Kang Seoyung ada di depannya sekarang. Hanya berjarak beberapa langkah kaki saja. Sedari tadi Hyerim masih mengatur debarnya sendiri dari keterkejutan ini. Bagaimana tidak tercengang jika dalang di balik penculikannya adalah mantan dari kekasihnya sendiri. Dirinya sedari tadi sedang berpikir dan menerka maksud dan tujuan dari ini semua. Tapi entahlah seakan otaknya kini hanyalah tersisa residu tanpa ada inti dan sarinya. Terlalu lemas, hingga tak memiliki energi untuk menafsirkan sejauh mana itu akan berjalan.

"Um, nona Hye sudah bangun rupanya." Ujar wanita dengan mantel merah dan rambut tergerai yang sedikit basah terkena rintik hujan. Tungkai terbalut heels itu semakin mendekat ke arah Hyerim dan membuka kain yang menutup ranum wanita itu. Hyerim bernapas lega tatkala kain sialan itu dibuka. Akhirnya ia dapat sedikit membaik, meskipun bibir itu semakin pucat. Tak memperdulikan tatapan tajam wanita di depannya itu.

Hyerim masih mengatur napasnya, sebelum membawa kedua iris hazelnya menatap Seoyung. "apa tujuanmu, melakukan ini Seo?" Kesal. Manakala tak menemukan sahutan dari lawan bicaranya.

Seoyung mengangguk-angguk sebelum kembali mendekat ke tubuh Hyerim, menatap tajam wanita di depannya itu. " Kau sungguh ingin tahu, hmm?" Kemudian melekati persis di telinga Hyerim dan berbisik disana.

"Hanya untuk membuat Taehyung sedikit menderita. Ingin tahu reaksinya jika kekasih kesayangannya ini tersiksa di sini."

Hyerim terdiam, mendengar ucapan Seoyung. Gila, wanita itu sepertinya telah kehilangan separuh dari kewarasannya. Sungguh, tak pernah menyangka seorang Kang Seoyung yang selama ini ia duga berperilaku baik, pun didukung dengan paras sesempurna itu memiliki pemikiran yang pelik dan dangkal. Memang sungguh disayangkan.

"Seo," Hyerim menggantung ucapannya. Sedikit ragu untuk melanjutkan tuturannya. Berpikir tidak seharusnya ia ikut terlibat dalam masalalu Taehyung. Tetapi disisi lain, ia juga tak ingin ini semakin berlarut-larut tanpa menemukan titik terang dan benang merahnya. Hyerim juga tak ingin membuat Taehyung semakin tersiksa. Banyak sekali praduga yang singgah di benaknya. Jangan-jangan sikap Taehyung yang samar berubah itu juga karena terpengaruh masalah ini.

"Kenapa kau menginginkan Taehyung menderita? Bukankah dulu kau yang meninggalkannya?" pertanyaan itu, sepertinya akan sangat mengusik benak Seoyung. Apakah sekarang dirinya harus membayangkan kembali siksaan itu semakin hadir di depan mata seperti sebelumnya? Tetapi tunggu, kenapa—wanita itu malah diam lalu perlahan duduk berlutut di depannya?

Hyerim mengeryitkan sebelah alisnya, menatap perilaku Seoyung yang menurutnya sangat aneh dan janggal ini. Wanita itu tak kunjung berucap, namun kini yang terdengar adalah isak tangis wanita di depannya ini yang semakin menguar masuk ke rungunya. Ya, wanita itu menangis, entahlah Hyerim juga tak tahu sebab yang mendasari itu semua.

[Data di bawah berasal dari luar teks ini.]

(** X13.  What [Allocate] writes.  An allocation from a map that holds the
    sectors needed leaves the contents of every sector that was marked
    before it, and of every data sector it hands out, as they were: only the
    index blocks it creates are written, and a file that fits the direct
    pointers causes no access to the disk at all. *)
Theorem Allocate_disk_footprint s b0 d fuel :
  s <= maxCapacity ->
  sectorsNeeded s <= Bitmap.NumClear b0 ->
  (Z.to_nat (Z.max NumDirect NumIndirect) + 2 <= fuel)%nat ->
  exists m',
    Allocate fuel s (zeroed b0 d) = Ret true m' /\
    (forall x, Bitmap.Test x b0 = true ->
               sectors (synchDisk m') x = sectors d x) /\
    (forall i p m'', 0 <= i < sectorsFor s ->
                     GetPhysicSector i m' = Ret p m'' ->
                     sectors (synchDisk m') p = sectors d p) /\
    (sectorsFor s <= NumDirect -> synchDisk m' = d).
Proof.
  intros Hcap Hbudget Hfuel.
  destruct (Allocate_untouched s b0 d fuel Hcap Hbudget Hfuel) as (m' & E & Hl & Hd & Hx).
  pose proof (indexBlocks_bounds NumDirect_pos NumIndirect_pos (sectorsFor s))
    as (HI0 & HI1 & HI2).
  pose proof (sectorsFor_nonneg SectorSize_pos s) as HT0.
  exists m'. split; [exact E|]. split; [|split; [|exact Hd]].
  - intros x Hm. unfold sectorsNeeded in Hbudget.
    assert (Hnd : forall t, 0 <= t < Bitmap.NumClear b0 -> x <> drawn b0 t).
    { intros t Ht ->. rewrite drawn_clear_before in Hm by assumption. discriminate. }
    apply Hx.
    + intros A. specialize (HI1 A). apply Hnd. lia.
    + intros A. destruct (HI2 A) as (B1 & _ & _ & B4). split.
      * apply Hnd. unfold doublePos in *. lia.
      * intros k Hk. specialize (B4 k Hk). apply Hnd. unfold secondaryPos in *. nia.
  - intros i p m'' Hi G.
    destruct Hl as (Hst & _).
    destruct (GetPhysicSector_store SectorSize_pos NumDirect_pos NumIndirect_pos
                b0 s m' i Hst Hcap Hbudget Hi) as (dk & G' & _).
    rewrite G' in G. injection G as <- _.
    pose proof (drawIndex_needed NumIndirect_pos (sectorsFor s) i Hi) as Hn.
    pose proof (drawIndex_nonneg NumIndirect_pos i (proj1 Hi)) as Hn0.
    destruct (drawIndex_not_index i (proj1 Hi)) as (N1 & N2).
    unfold sectorsNeeded in Hbudget.
    apply Hx.
    + intros A. specialize (HI1 A). intros Ej. apply drawn_inj in Ej; lia.
    + intros A. destruct (HI2 A) as (B1 & _ & _ & B4). split.
      * intros Ej. apply drawn_inj in Ej; unfold doublePos in *; lia.
      * intros k Hk. specialize (B4 k Hk). intros Ej.
        apply drawn_inj in Ej; [| lia | unfold secondaryPos in *; nia].
        symmetry in Ej. revert Ej.
        apply (secondaryPos_not_data NumDirect_pos NumIndirect_pos); lia.
Qed.

(** X14.  A file created, stored and opened again.  The header of a file
    just allocated, written back to a sector that was in use before the
    allocation (the sector drawn for the header) and fetched from it into
    any header object, is the header that was allocated; every logical
    sector translates as it did; and [Deallocate] on the fetched header
    returns, having released what [Deallocate] on the original would
    have. *)
Theorem Allocate_WriteBack_FetchFrom s b0 d fuel fuel' (sector : Z) h0 :
  s <= maxCapacity ->
  sectorsNeeded s <= Bitmap.NumClear b0 ->
  (Z.to_nat (Z.max NumDirect NumIndirect) + 2 <= fuel)%nat ->
  (Z.to_nat (sectorsFor s) + 1 <= fuel')%nat ->
  Bitmap.Test sector b0 = true ->
  exists m1 m2 m3 m4,
    Allocate fuel s (zeroed b0 d) = Ret true m1 /\
    WriteBack sector m1 = Ret tt m2 /\
    FetchFrom sector (mkMachine h0 (freeMap m2) (synchDisk m2)) = Ret tt m3 /\
    this m3 = this m1 /\
    (forall i, 0 <= i < sectorsFor s ->
       exists p ma mb, GetPhysicSector i m1 = Ret p ma /\ GetPhysicSector i m3 = Ret p mb) /\
    Deallocate fuel' m3 = Ret tt m4 /\
    (forall y, Bitmap.Test y (freeMap m4) = true <->
               (Bitmap.Test y (freeMap m1) = true /\ ~ released m1 y)).
Proof.
  intros Hcap Hbudget Hfuel Hfuel' Hsec.
  destruct (Allocate_layout SectorSize_pos NumDirect_pos NumIndirect_pos
              s b0 d fuel Hcap Hbudget Hfuel) as (m1 & E1 & Hl).
  pose proof (allocated_header b0 s m1 Hbudget Hl) as (_ & _ & Hlen & _).
  pose proof (indexBlocks_bounds NumDirect_pos NumIndirect_pos (sectorsFor s))
    as (HI0 & HI1 & HI2).
  pose proof (sectorsFor_nonneg SectorSize_pos s) as HT0.
  assert (Hnd : forall t, 0 <= t < Bitmap.NumClear b0 -> drawn b0 t <> sector).
  { intros t Ht Et. rewrite <- Et, drawn_clear_before in Hsec by assumption. discriminate. }
  set (m2 := mkMachine (this m1) (freeMap m1)
                       (Disk_write (synchDisk m1) sector (FileHeader_image (this m1)))).
  set (m3 := mkMachine (this m1) (freeMap m1)
                       (snd (Disk_read (synchDisk m2) sector))).
  assert (Hl3 : allocated_layout b0 s m3).
  { destruct Hl as ((Hh & S1 & S2) & Hfm). unfold sectorsNeeded in Hbudget.
    split; [|exact Hfm]. cbn [m3 m2 this synchDisk Disk_read snd sectors Disk_write].
    split; [exact Hh|]. split.
    - intros A. specialize (HI1 A).
      replace (drawn b0 NumDirect =? sector) with false
        by (symmetry; apply Z.eqb_neq, Hnd; lia).
      now apply S1.
    - intros A. destruct (HI2 A) as (B1 & _ & _ & B4). destruct (S2 A) as (S3 & S4). split.
      + replace (drawn b0 doublePos =? sector) with false
          by (symmetry; apply Z.eqb_neq, Hnd; unfold doublePos in *; lia).
        exact S3.
      + intros k Hk. specialize (B4 k Hk).
        replace (drawn b0 (secondaryPos k) =? sector) with false
          by (symmetry; apply Z.eqb_neq, Hnd; unfold secondaryPos in *; nia).
        now apply S4. }
  destruct (Deallocate_layout SectorSize_pos NumDirect_pos NumIndirect_pos
              b0 s m3 fuel' Hcap Hbudget Hl3 Hfuel') as (m4 & E4).
  destruct (Deallocate_exact fuel' m3 m4 E4) as (_ & Hex).
  exists m1, m2, m3, m4.
  split; [exact E1|]. split; [reflexivity|]. split.
  { unfold FetchFrom. unfold bind at 1. unfold ReadSector.
    cbn [this freeMap synchDisk m2 Disk_read]. rewrite Disk_write_same.
    hsimpl. rewrite FileHeader_image_inv by exact Hlen. reflexivity. }
  split; [reflexivity|]. split.
  { intros i Hi.
    destruct Hl as (Hst & _). destruct Hl3 as (Hst3 & _).
    destruct (GetPhysicSector_store SectorSize_pos NumDirect_pos NumIndirect_pos
                b0 s m1 i Hst Hcap Hbudget Hi) as (da & Ga & _).
    destruct (GetPhysicSector_store SectorSize_pos NumDirect_pos NumIndirect_pos
                b0 s m3 i Hst3 Hcap Hbudget Hi) as (db & Gb & _).
    eexists _, _, _. split; [exact Ga | exact Gb]. }
  split; [exact E4|].
  intros y. rewrite Hex. cbn [m3 freeMap].
  pose proof (released_iff b0 s m1 y Hcap Hbudget Hl) as R1.
  pose proof (released_iff b0 s m3 y Hcap Hbudget Hl3) as R3.
  tauto.
Qed.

"Seo—" panggil Hyerim kembali dengan tutur kata seperti biasa, lembut. Dengan kondisi kedua tangan dan kaki yang masih terikat.

"Aku memang yang meninggalkannya, tapi aku memiliki alasan untuk itu. Tapi ketika aku meminta bantuan darinya untuk menyelamatkan hidupku, dia tak bisa. Aku kira dia masih mencintaiku tapi ternyata tidak. Aku memang sepertinya telah begitu menyakitinya hingga Taehyung tak mau menatap mataku seperti dulu lagi." Ucap Seoyung masih stagnan pada posisinya—terduduk, dengan kepala yang menunduk, dan terisak rapuh. Jadi haruskah Hyerim saat ini merasa senang, perih, atau bingung? Namun sedari tadi entah kenapa hatinya ikut mencelos manakala mendengar penuturan Seoyung. Mungkin, naluri alaminya sebagai wanita ikut terbawa hingga seolah merasakan perih yang Seoyung rasakan.

"Memangnya kau meminta bantuan apa hingga Taehyung menolak?" Tanya Hyerim. Entahlah, kalimat itu seakan mengalir begitu saja dari benaknya.

" Aku meminta untuk dia kembali padaku, menyelamatkanku dari perjodohan gila yang di rencanakan oleh ayahku. Tapi sepertinya aku memang akan menikah dengan Ryu." Tunggu, apa tadi Seoyung bilang? Meminta Taehyung kembali ke rengkuhan wanita itu? Hatinya seperti mendapat hantaman bara api yang begitu panas, membara kemudian terkena dinding kulit. Rasanya melepuh, perih. Jadi bolehkah dirinya kini mengeluarkan cairan bening yang sedari tadi telah ia simpan di balik iris hazelnya?

Maksud dari ucapannya sangat jelas. Entah kenapa, hati Hyerim benar-benar terasa nyeri sekarang hingga membumbung sesak. Wanita itu juga tak mengerti, akankah Taehyung menyanggupinya atau tidak. Hyerim tahu sekarang, sesungguhnya perih yang di dera pria itu adalah semua ini. Wanita itu tak dapat membayangkan betapa tersiksanya Taehyung dengan segala tuntutan itu, dan tetap bersikap seolah tak ada apa-apa. Air matanya semakin giat jatuh tatkala mengingat pria itu pulang mabuk dengan sekujur tangan penuh luka. Akankah saat itu Taehyung mencari pelampiasaannya lewat menyiksa dirinya sendiri dengan minuman yang melayangkan akal kesadaran itu? Dan lebih buruknya lagi bayangannya kini tertuju pada bekas luka di tangan kekar itu, sesungguhnya ia tahu itu bukan luka yang tercipta dari pecahan kaca seperti yang Taehyung bilang tempo hari lalu. Itu mirip sebuah pukulan yang memang sengaja dilakukan pada benda yang tumpul dan keras.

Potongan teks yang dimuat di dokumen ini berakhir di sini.